>Running 101>How to train for my first 5k?
I’m a former, multi sport, high school athlete who has not been active for more than a decade other than chasing around young children. At 42 years of age I’ve decided to run my first 5k. I eat well and am in ok physical shape, with no health issues, but my stamina and endurance is likely lacking very much. The target date for my 5k is about 12 weeks away and I expect this to be enough time to train. Are there any good resources online or any free apps/websites or any suggestions you could post below that would help me schedule my training for this 5k? I’d like to start training no later than this weekend.
an amazing likeness
Great! There are, literally, gazillions of training plans available for 5K. Some of the best known include:
...and many, many more -- some are geared to apps you follow, others are write-ups with notes and advice -- pick one that feels right to you and your communication style. If you use a search term like "free 5K training plan" in your favorite search engine, you'll have pages of choices.
You have a lot of time in 12 weeks, and you should start with the confidence that you could run 5K tomorrow -- any reasonable fit person can complete the distance. So the goal of your training could be to build running endurance to improve your results, enjoy improving your fitness and just, generally, have a good time preparing and then racing it.
I'm partial to Hal Higdon plans and tend to point people that way -- but that is a preference, and I'm certain you'll get a lot of replies here with various opinions.
Acceptable at a dance, invaluable in a shipwreck.

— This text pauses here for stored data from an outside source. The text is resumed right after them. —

(* ===== verification/StoreProps.v ===== *)
(** The three kinds of runtime store satisfy [StoreLaws]; what follows for every history of calls. *)
From S2P Require Import Prelude Enums PyValue Sanitization Goals Plans Serialization AuditTrail RuntimeStores StoreSpec Fixtures.


(** ** What is written is what is read *)

(** A goal loses its budget and its criteria values become documents. *)
Definition stored_goal (g : Goal) : Goal := {|
  description := description g; success_criteria := success_criteria g;
  criteria := map restored_criterion (criteria g); constraints := constraints g;
  stop_conditions := stop_conditions g; priority := priority g; goal_id := goal_id g; owner := owner g;
  deadline := deadline g; budget := default_budget; g_status := g_status g |}.

Section payloads.
Context `{PyRuntime}.

Lemma strs_from_doc k d l : dget k d = Some (strs_doc l) -> strs_from k d = dret l.
Proof.
  intros Hd. unfold strs_from, dget_or. rewrite Hd. cbn. f_equal. rewrite List.map_map. apply List.map_id.
Qed.
Lemma goal_payload_read g doc :
  goal_fine g -> json_doc (VDict (goal_to_dict g)) = Ok doc ->
  exists d, doc = VDict d /\ goal_from_dict d = dret (stored_goal g) /\ dget "goal_id" d = Some (VStr (goal_id g)).
Proof.
  intros Hc. unfold goal_to_dict. rewrite json_doc_dict. intros (fs & Hf & <-)%res_map_inv. field_docs Hf.
  eexists. split; [reflexivity|]. split; [|done].
  rewrite strs_doc_ok in E, E1, E2. rewrite opt_str_doc in E3. rewrite opt_float_doc_ok in E4.
  injection E as <-. injection E1 as <-. injection E2 as <-. injection E3 as <-. injection E4 as <-.
  apply doc_list_inv in E0 as (l & -> & E0).
  unfold goal_from_dict. erewrite !strs_from_doc by reflexivity. unfold must, dget_item, dget_or, opt_str.
  cbn [dget String.eqb Ascii.eqb Bool.eqb default id dbind dret dlift as_VList as_VInt].
  rewrite (dmap_restored _ _ restored_criterion _ _ E0).
  2: { eapply Forall_impl; [exact Hc|]. intros c Hok x. by apply criterion_read. }
  destruct g as [de sc cr co sp pr gi ow dl bu st]. unfold stored_goal. cbn.
  destruct ow, dl, st; reflexivity.
Qed.
Lemma plan_payload_read p doc :
  plan_wf p -> plan_payload p = Ok doc ->
  exists d, doc = VDict d /\ (forall now, deserialize_plan now doc = dret (restored_plan now p)) /\
    dget "plan_id" d = Some (VStr (po_plan_id p)) /\ is_json doc = true.
Proof.
  intros Hp. unfold plan_payload. destruct (serialize_plan p) as [x|e] eqn:Es; [|by destruct (_ || _)]. intros [= ->].
  assert (Hd : exists d, doc = VDict d /\ dget "plan_id" d = Some (VStr (po_plan_id p)) /\ is_json doc = true).
  { revert Es. unfold serialize_plan. destruct (json_doc (plan_data p)) as [y|] eqn:Ej; [|done]. intros [= ->].
    pose proof (json_doc_json _ _ Ej) as Hj. revert Ej. unfold plan_data. rewrite json_doc_dict. intros (fs & Hf & <-)%res_map_inv.
    field_docs Hf. eexists. split_and!; [reflexivity|done|done]. }
  destruct Hd as (d & -> & Hid & Hj). exists d. split_and!; [done| |done|done]. intros now. by apply plan_read.
Qed.
Lemma plan_from_read now p d : deserialize_plan now (VDict d) = dret p -> plan_from now (VDict d) = dret p.
Proof. unfold plan_from. by intros ->. Qed.
Lemma dict_doc v doc : json_doc (VDict v) = Ok doc -> doc = VDict (doc_args v).
Proof. apply doc_args_ok. Qed.
End payloads.

(** ** In memory *)

Section mem.
Context `{PyRuntime}.

#[export] Instance mem_ops : StoreOps MemStore nat := {|
  op_save_goal := mem_save_goal; op_load_goal := mem_load_goal; op_save_plan := mem_save_plan;
  op_load_plan := mem_load_plan; op_append_event := mem_append_event; op_list_events := mem_list_events;
  op_save_checkpoint := mem_save_checkpoint; op_load_checkpoint := mem_load_checkpoint;
  store_ok := fun s => map_Forall (fun id ref => exists p, mm_heap s !! ref = Some p /\ po_plan_id p = id) (mm_plans s);
  contents := fun s => {|
    as_goals := mm_goals s; as_plans := omap (fun ref => unstamp <$> mm_heap s !! ref) (mm_plans s);
    as_events := mm_events s; as_checkpoints := mm_checkpoints s |};
  plan_at := fun s ref => mm_heap s !! ref;
  admissible := fun _ => True; kept_goal := id; kept_plan := id; kept_dict := id |}.

Lemma guarded_writes (s : MemStore) v f F :
  store_ok (f s) -> contents (f s) = F (contents s) -> store_ok s ->
  writes_at s (of_res (assert_store_safe "RuntimeStore" v) ;;; modify f) F.
Proof.
  intros H1 H2 H3 r s'. unfold bind, of_res, modify. by destruct (assert_store_safe _ v); intros [= <- <-].
Qed.
#[export] Instance mem_laws : StoreLaws MemStore nat.
Proof.
  split.
  - intros g s Hok _ _ r s' [= <- <-]. done.
  - intros id s r s' Hok [= <- <-]. split_and!; [done|done|]. by intros a [= <-].
  - intros h p s Hok Hp _ _ r s'. cbn [op_save_plan mem_ops] in *. unfold mem_save_plan. unfold bind at 1, gets. simpl in Hp.
    unfold id. rewrite Hp. intros [= <- <-]. split.
    + apply map_Forall_insert_2; [by exists p|done].
    + cbn. unfold add_plan. cbn. f_equal. apply map_eq. intros i. rewrite lookup_omap.
      destruct (decide (i = po_plan_id p)) as [->|Hne].
      * rewrite !lookup_insert_eq. cbn. by rewrite Hp.
      * rewrite !lookup_insert_ne by done. by rewrite lookup_omap.
  - intros id s r s' Hok [= <- <-]. split_and!; [done|done|]. intros a [= <-]. unfold loaded_plan. cbn.
    rewrite lookup_omap. destruct (mm_plans s !! id) as [ref|] eqn:E; [|done]. cbn.
    destruct (Hok id ref E) as (p & Hp & _). exists p. by rewrite Hp.
  - intros e s Hok _ _. by apply guarded_writes.
  - intros goal s r s' Hok [= <- <-]. split_and!; [done|done|]. by intros a [= <-].
  - intros k v s Hok _. by apply guarded_writes.
  - intros k s r s' Hok [= <- <-]. split_and!; [done|done|]. by intros a [= <-].
Qed.
End mem.
(* ===== verification/GitHubProps.v ===== *)
(** Properties of the GitHub tools over the in-memory client. *)
From S2P Require Import Prelude Enums PyValue Sanitization Goals Plans Tools Credentials GitHubClient GitHubTools AuditTrail Causal Egress Policy Approval Gates Transactions TxInvariants TxEnv Fixtures VaultProps GitHubTheory.

(** With or without the in-memory vault. *)
Definition memory_vault `{ToolPlatform} (b : bool) : option (CredentialVault Vault) :=
  if b then Some InMemoryCredentialVault else None.
Abbreviation GH := (GhEnv GhState Vault).

Section runs.
Context `{PyRuntime} `{JsonSchemaValidator} `{ToolPlatform} {V G : Type}.

End runs.

Section tokens.
Context `{PyRuntime} `{ToolPlatform}.

(** Environments that differ at most in tokens: the secrets of the
    vault, the tokens kept for rollbacks, the fingerprints the client recorded. *)
Definition same_but_tokens (e1 e2 : GH) : Prop := same_env tokens_differ secrets_differ e1 e2.

End tokens.

(** ** Exact behaviour of the writing tools *)

Section exact.
Context `{PyRuntime} `{ToolPlatform} (b : bool).
Implicit Types e : GH.

(** The request of an update whose guards the repository satisfies. *)
Definition text (k : string) (args : dict pyval) : option string := py_str <$> dget k args.
Definition token_fine (args : dict pyval) : bool := is_ok (token_secret args).
Definition guards_hold (args : dict pyval) (old : option GhFile) : bool :=
  (dmem "expected_sha" args || dmem "expected_previous" args) &&
  match text "expected_sha" args with Some x => bool_decide (gf_sha <$> old = Some x) | None => true end &&
  match text "expected_previous" args with Some x => String.eqb (from_option gf_content "" old) x | None => true end.
Definition update_wanted (args : dict pyval) (c : GhState) : option (file_key * string) :=
  match text "repo" args, text "path" args, text "branch" args, text "content" args, text "message" args with
  | Some repo, Some path, Some branch, Some content, Some _ =>
      if token_fine args && guards_hold args (gh_files c !! (repo, branch, path))
      then Some ((repo, branch, path), content) else None
  | _, _, _, _, _ => None
  end.
(** The repository after a file is written. *)
Definition written (k : file_key) (content : string) (c : GhState) : gmap file_key GhFile * gmap (string * string) string :=
  (<[k := {| gf_path := k.2; gf_content := content; gf_sha := content_sha content |}]> (gh_files c),
   <[(k.1.1, k.1.2) := content_sha content]> (gh_branches c)).
Definition code (e : GH) : gmap file_key GhFile * gmap (string * string) string := (gh_files (ge_client e), gh_branches (ge_client e)).
(** The operations with their arguments. *)
Inductive rest_call : Type :=
| ReadIssue (repo : string) (n : Z)
| RepositoryInfo (repo : string)
| GetBranch (repo branch : string)
| GetPr (repo : string) (n : Z)
| CreateBranch (repo branch base : string)
| DeleteBranch (repo branch : string)
| GetFile (repo path ref : string)
| UpdateFile (repo path branch content message : string) (expected_sha expected_previous : option string)
| OpenPr (repo title text head base : string) (key : option string)
| ClosePr (repo : string) (n : Z)
| Comment (repo : string) (n : Z) (text : string)
| DeleteComment (repo : string) (id : Z)
| CiStatus (repo ref : string).
Definition call_repo (cl : rest_call) : string :=
  match cl with
  | ReadIssue r _ | RepositoryInfo r | GetBranch r _ | GetPr r _ | CreateBranch r _ _ | DeleteBranch r _
  | GetFile r _ _ | UpdateFile r _ _ _ _ _ _ | OpenPr r _ _ _ _ _ | ClosePr r _ | Comment r _ _ | DeleteComment r _
  | CiStatus r _ => r
  end.
(** The methods a call may use. *)
Definition call_methods (cl : rest_call) : list string :=
  match cl with
  | ReadIssue _ _ | RepositoryInfo _ | GetBranch _ _ | GetPr _ _ | GetFile _ _ _ | CiStatus _ _ => ["GET"]
  | CreateBranch _ branch base => if unsafe_name branch || unsafe_name base then [] else ["GET"; "POST"]
  | DeleteBranch _ branch => if unsafe_name branch || str_mem branch PROTECTED_BRANCHES then [] else ["DELETE"]
  | UpdateFile _ _ _ _ _ es ep =>
      match es, ep with None, None => [] | _, None => ["PUT"] | _, Some _ => ["GET"; "PUT"] end
  | OpenPr _ _ _ _ _ key => match GitHubRest.idempotency_marker key with Some _ => ["GET"; "POST"] | None => ["POST"] end
  | ClosePr _ _ => ["PATCH"]
  | Comment _ _ _ => ["POST"]
  | DeleteComment _ _ => ["DELETE"]
  end.
(** A path segment in which nothing is a separator. *)
Definition segment (s : string) : bool := all_chars (fun c => always_safe c || Ascii.eqb c "%") s.

Section rest.
Context `{PyRuntime} `{JsonText} (hostname : string -> option string) {C : Type} `{GitHubTransport C}.
Context (c : GitHubRESTClient).

Definition run_call (cl : rest_call) (token : option string) : RM C unit :=
  let run {A} (m : RM C A) := let! _ := m in ret tt in
  match cl with
  | ReadIssue r n => run (rest_read_issue hostname c r n token)
  | RepositoryInfo r => run (rest_repository_info hostname c r token)
  | GetBranch r b => run (rest_get_branch hostname c r b token)
  | GetPr r n => run (rest_get_pr hostname c r n token)
  | CreateBranch r b x => run (rest_create_branch hostname c r b x token)
  | DeleteBranch r b => run (rest_delete_branch hostname c r b token)
  | GetFile r p x => run (rest_get_file hostname c r p x token)
  | UpdateFile r p b x m es ep => run (rest_update_file hostname c r p b x m es ep token)
  | OpenPr r t x h b k => run (rest_open_pr hostname c r t x h b k token)
  | ClosePr r n => run (rest_close_pr hostname c r n token)
  | Comment r n x => run (rest_comment hostname c r n x token)
  | DeleteComment r n => run (rest_delete_comment hostname c r n token)
  | CiStatus r x => run (rest_ci_status hostname c r x token)
  end.
(** Not the deletion of a protected branch. *)
Definition unprotected (method rest : string) : Prop :=
  method = "DELETE" -> forall b, b ∈ PROTECTED_BRANCHES -> rest <> "/git/refs/heads/" +:+ b.
(** A request the call [cl] may send. *)
Record may_send (cl : rest_call) (token : option string) (rq : HTTPRequest) : Prop := {
  ms_guard : enforce_egress c = true -> red_allowed (check_url hostname (egress_guard c) (rq_url rq) (rq_method rq)) = true;
  ms_url : exists owner nm rest, parse_repo (call_repo cl) = Ok (owner, nm) /\ segment owner = true /\ segment nm = true /\
             rq_url rq = base_url c +:+ repos owner nm rest /\ unprotected (rq_method rq) rest;
  ms_method : rq_method rq ∈ call_methods cl;
  ms_token : dget "Authorization" (rq_headers rq) = (fun t => "Bearer " +:+ t) <$> token;
}.

Lemma percent_segment x : segment (percent x) = true.
Proof. destruct x as [[] [] [] [] [] [] [] []]; vm_compute; reflexivity. Qed.
Lemma segment_app a b : segment (a +:+ b) = segment a && segment b.
Proof. unfold segment. induction a as [|x a IH]; simpl; [done|]. by rewrite IH, andb_assoc. Qed.
Lemma quote_segment s : segment (quote (fun _ => false) s) = true.
Proof.
  unfold quote. induction s as [|x s IH]; [done|]. simpl. rewrite segment_app, IH, andb_true_r.
  unfold quote_char. rewrite orb_false_r. destruct (always_safe x) eqn:E; [|apply percent_segment].
  unfold segment. simpl. by rewrite E.
Qed.
(** Quoting does not make a protected name of another one. *)
Lemma quote_plain x b : all_chars (fun a => negb (Ascii.eqb a "%")) b = true -> quote_path x = b -> x = b.
Proof.
  intros Hb <-. revert Hb. unfold quote_path, quote. induction x as [|a x IH]; [done|]. cbn [string_flat_map].
  unfold quote_char at 1 3. destruct (always_safe a || Ascii.eqb "/" a); [|intros Hp; discriminate Hp].
  cbn [String.append all_chars]. intros [_ Hb]%andb_true_iff. f_equal. by apply IH.
Qed.
Lemma parse_repo_segments repo owner nm : parse_repo repo = Ok (owner, nm) -> segment owner = true /\ segment nm = true.
Proof.
  unfold parse_repo. repeat case_match; try done. intros [= <- <-]. split; apply quote_segment.
Qed.

Context (R : relation C) `{!PreOrder R}.
Lemma guard_keeps rq : keeps R (guard_request hostname c rq).
Proof. unfold guard_request. repeat case_match; keeps_auto. Qed.
Lemma get_of_keeps k d v : keeps R (get_of (C:=C) k d v).
Proof. unfold get_of. case_match; keeps_auto. Qed.
Lemma object_sha_keeps d v : keeps R (object_sha (C:=C) d v).
Proof. unfold object_sha. keeps_auto; apply get_of_keeps. Qed.
Lemma py_call_keeps {A} (r : res exn A) : keeps R (py_call (C:=C) r).
Proof. unfold py_call. case_match; keeps_auto. Qed.
Lemma pr_payload_keeps repo v k b : keeps R (pr_payload (C:=C) repo v k b).
Proof. unfold pr_payload. keeps_auto; apply get_of_keeps. Qed.
Definition kept_pair (x y : PreparedGate * nat) : Prop := prepared_kept x.1 y.1.
#[local] Instance kept_pair_preorder : PreOrder kept_pair.
Proof. split; [intros x; unfold kept_pair; reflexivity|]. intros x y z. unfold kept_pair. intros ? ?. by etrans. Qed.
Lemma set_last_pk b a : keeps kept_pair (let! g := gate_get in gate_put (set_pg_last b a g)).
Proof. by intros [g n]. Qed.
Lemma new_decision_pk p v a w : keeps kept_pair (new_decision p v a w).
Proof. by intros [g n]. Qed.
Lemma gate_get_pk : keeps kept_pair gate_get.
Proof. by intros [g n]. Qed.
Lemma request_pk p : keeps kept_pair (prepared_request_packet secret p).
Proof.
  pose proof set_last_pk. pose proof new_decision_pk. pose proof gate_get_pk.
  unfold prepared_request_packet. apply keeps_bind; [apply _|done|intros _].
  apply keeps_bind; [apply _|done|intros g]. destruct (dget _ _) as [data|]; [|done].
  do 7 (apply keeps_bind; [apply _|keeps_auto|intros ?]).
  destruct (_ : bool); [|done]. apply keeps_bind; [apply _|done|intros _; keeps_auto].
Qed.
Lemma prepared_gate_keeps {X} (tm : TransactionManager X PreparedGate) : tm_gate tm = prepared_gate secret -> gate_keeps tm prepared_kept.
Proof.
  intros Hg. split; rewrite Hg; simpl.
  - intros p st [g n]. unfold prepared_prepare_packet, bind, gate_get. destruct (dget _ _); [|done]. by destruct (_ || _).
  - intros p st x. apply request_pk.
  - intros p d st [g n]. unfold prepared_consume_approval, bind, of_res. destruct (safe_approval_id _); [|done]. simpl.
    destruct (dmem _ _); [done|]. split; [done..|]. intros k Hk. simpl. by apply dmem_dset.
Qed.

Lemma prepared_prepare_inv p0 st x p :
  fst (prepared_prepare_packet p0 st x) = Ok p -> dget (step_id st) (pg_packets x.1) = Some p.
Proof.
  destruct x as [g n]. unfold prepared_prepare_packet, bind, gate_get. simpl.
  destruct (dget _ _); [|done]. destruct (_ || _); [done|]. by intros [= ->].
Qed.
(** An approving answer is one of the prepared decisions, under its signature. *)
Definition signed_answer (g : PreparedGate) (p : ApprovalPacket) (d : ApprovalDecision) : Prop :=
  exists data sig, dget (ap_approval_id p) (pg_decisions g) = Some data /\ dget "signature" data = Some sig /\
    as_str sig = Some (sign_approval_decision d secret).
Lemma prepared_request_inv p x d :
  fst (prepared_request_packet secret p x) = Ok d -> ad_decision d = AD_APPROVE -> signed_answer x.1 p d.
Proof.
  destruct x as [g n]. intros Hr Hd.
  destruct (prepared_request_packet secret p (g, n)) as [r x'] eqn:E. simpl in Hr. subst r. revert E.
  unfold prepared_request_packet. intros Hr. binv Hr. injection Hm as _ <-. binv Hr. injection Hm as <- <-. cbn [pg_decisions set_pg_last] in Hr.
  destruct (dget _ (pg_decisions g)) as [data|] eqn:Ed; [|apply new_decision_value in Hr; congruence].
  do 7 binv Hr. destruct (a6 : bool) eqn:Ea; [|apply new_decision_value in Hr; congruence].
  binv Hr. injection Hr as <- _. exists data.
  destruct (dget "signature" data) as [sig|] eqn:Es; [|by injection Hm5].
  exists sig. split; [done|]. split; [done|].
  clear Hm Hm0 Hm1 Hm2 Hm3 Hm4 Es. unfold verify_approval_decision_signature in Hm5.
  destruct sig; try discriminate Hm5;
    (destruct (is_ascii _); [|discriminate Hm5];
     match type of Hm5 with of_res (Ok ?b) _ = _ => assert (Hs : b = true) by (unfold of_res in Hm5; congruence) end;
     apply String.eqb_eq in Hs; simpl; by rewrite <-Hs).
Qed.
Lemma prepared_consume_inv p d st x o x' :
  prepared_consume_approval p d st x = (Ok o, x') -> nonempty o = None ->
  ~ receipt_spent (ap_approval_id p) x.1 /\ receipt_spent (ap_approval_id p) x'.1.
Proof.
  intros Hc Ho. assert (o = None) as ->.
  { revert Hc. destruct x as [g n]. unfold prepared_consume_approval. intros Hc. do 3 binv Hc.
    destruct (dmem _ _); [by injection Hc as <- _|]. binv Hc. by injection Hc. }
  exact (consume_fresh (gate:=prepared_gate secret) (spent:=receipt_spent) p d st x x' Hc).
Qed.

(** What the transaction manager took from the gate for a step. *)
Record step_signed (gid pid profile : string) (g g' : PreparedGate) (ts : ToolSpec) (st : ActionStep) (p : ApprovalPacket)
    (d : ApprovalDecision) : Prop := {
  ss_packet : dget (step_id st) (pg_packets g) = Some p;
  ss_signed : signed_answer g p d;
  ss_valid : exists now, approval_valid p d (build_step_hash gid pid st ts) profile now;
  ss_fresh : ~ receipt_spent (ap_approval_id p) g;
  ss_used : receipt_spent (ap_approval_id p) g';
}.
Lemma taken_signed `{JsonSchemaValidator} {X} (tm : TransactionManager X PreparedGate) ts st s s' p d :
  tm_gate tm = prepared_gate secret -> taken_with tm prepared_kept ts st s s' p d ->
  step_signed (goal_id (p_goal (t_plan s))) (plan_id (t_plan s)) (profile_name (tm_policy tm)) (t_gate s) (t_gate s') ts st p d.
Proof.
  intros Hg [(p0 & x & Rx & Hp) (y & Ry & Hy) (now & Hv) (o & z & z' & Rz & Hc & Ho & Rz')]. rewrite Hg in Hp, Hy, Hc. simpl in Hp, Hy, Hc.
  apply prepared_prepare_inv in Hp. rewrite (pk_packets _ _ Rx) in Hp.
  apply prepared_consume_inv in Hc as [Hf Hu]; [|done]. split.
  - done.
  - apply prepared_request_inv in Hy as (data & sig & ? & ? & ?); [|apply Hv]. exists data, sig. by rewrite <-(pk_decisions _ _ Ry).
  - by exists now.
  - intros Hs. apply Hf. unfold receipt_spent in *. by apply (pk_receipts _ _ Rz).
  - unfold receipt_spent in *. by apply (pk_receipts _ _ Rz').
Qed.
End prepared.

(** ** An applied plan *)

Section bundles.
Context `{PyRuntime}.
(** The packets and the decisions that two bundles hold; the clock only fills in missing creation times. *)
Definition bundle_packet (approval : dict pyval) (sid : string) (p : ApprovalPacket) : Prop :=
  exists items n ps n', py_iter (dget_or "packets" (VList []) approval) = Ok items /\
    load_packets items [] n = (Ok ps, n') /\ dget sid ps = Some p.
Definition bundle_decision (decision : dict pyval) (i : string) (data : dict pyval) : Prop :=
  exists items ds, py_iter (dget_or "decisions" (VList []) decision) = Ok items /\ load_decisions items [] = Ok ds /\
    dget i ds = Some data.
Definition receipt_on_disk (i : string) (receipts : dict string) : bool := dmem (i +:+ ".json") receipts.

milktruck has given some good links and as he says if you do a search you will find pages of different plan to choose from. I will offer my non-expert advice, I am neither a trainer or a top athlete and apologize in advance for providing with just simple basic thoughts, but this is what I would do. First the goal is to establish consistency, running at least 3x a week and perhaps daily at the start of training if you can! The first few runs do very easy slow jog, don't try for speed, just go 10 minutes out and 10 back, see how you do. If very out of shape you may need to take walk breaks, but if in decent shape you should have no issues if you take it slow enough. Maybe you will only finish a little over a mile but worry about speed and distance later. Don't be surprised if you feel sore the next day but hopefully not so bad that you can't repeat the run and perhaps add slightly to it, like a fifth of a mile. Run each day adding another fraction of a mile always at a relaxed, comfortable pace. Of course listen to your body and take a rest day or slow the distance increase if needed. Hopefully in two weeks you will have achieved the consistency goal and should be up have reached or surpassed the 5k distance in your runs. Now you can add some speed training on some days and do a long run each week of increasing distance. I would start the pace increase with farklet runs, just doing a short section of your choosing, like say "to that big tree over there", at a fast pace. See how you do and then gradually increase the length and number of these fast paced sections in your run. You can also just run the 5k distance and try to see what pace works best for the distance and see if you can improve on it. The long run should be done each week mostly at an easy pace, but some like to add a quicker pace at the end. Continue to increase the distance of the long run each week to build endurance, I think up to six miles is a good long run to prepare for a 5k. As the training gets more intense be sure have some rest days, perhaps one at the end of the week after the long run. You will need to taper, cut down the training the week before the race so you will be rested. Follow these basics or find a real plan somewhere, but good luck in your race!
"My dear, here we must run as fast as we can, just to stay in place. And if you wish to go anywhere you must run twice as fast as that.”
Kicking Asphalt for 2021
Let me also toss out this: don't think back to what you ran back in the day and measure yourself against that. Too often new runners get caught in that trap. Train in the body you have now and focus on what you can do now. Milktruck gave you some good links to try; I'm a Higdon fan as well. When the race comes, enjoy the experience and celebrate that 12 weeks of training in that 5k.
Half Fanatic #9292.
I agree, COVID must really have affected all trainings t this point. However, with the vaccines rolling out, then, I think it's better now.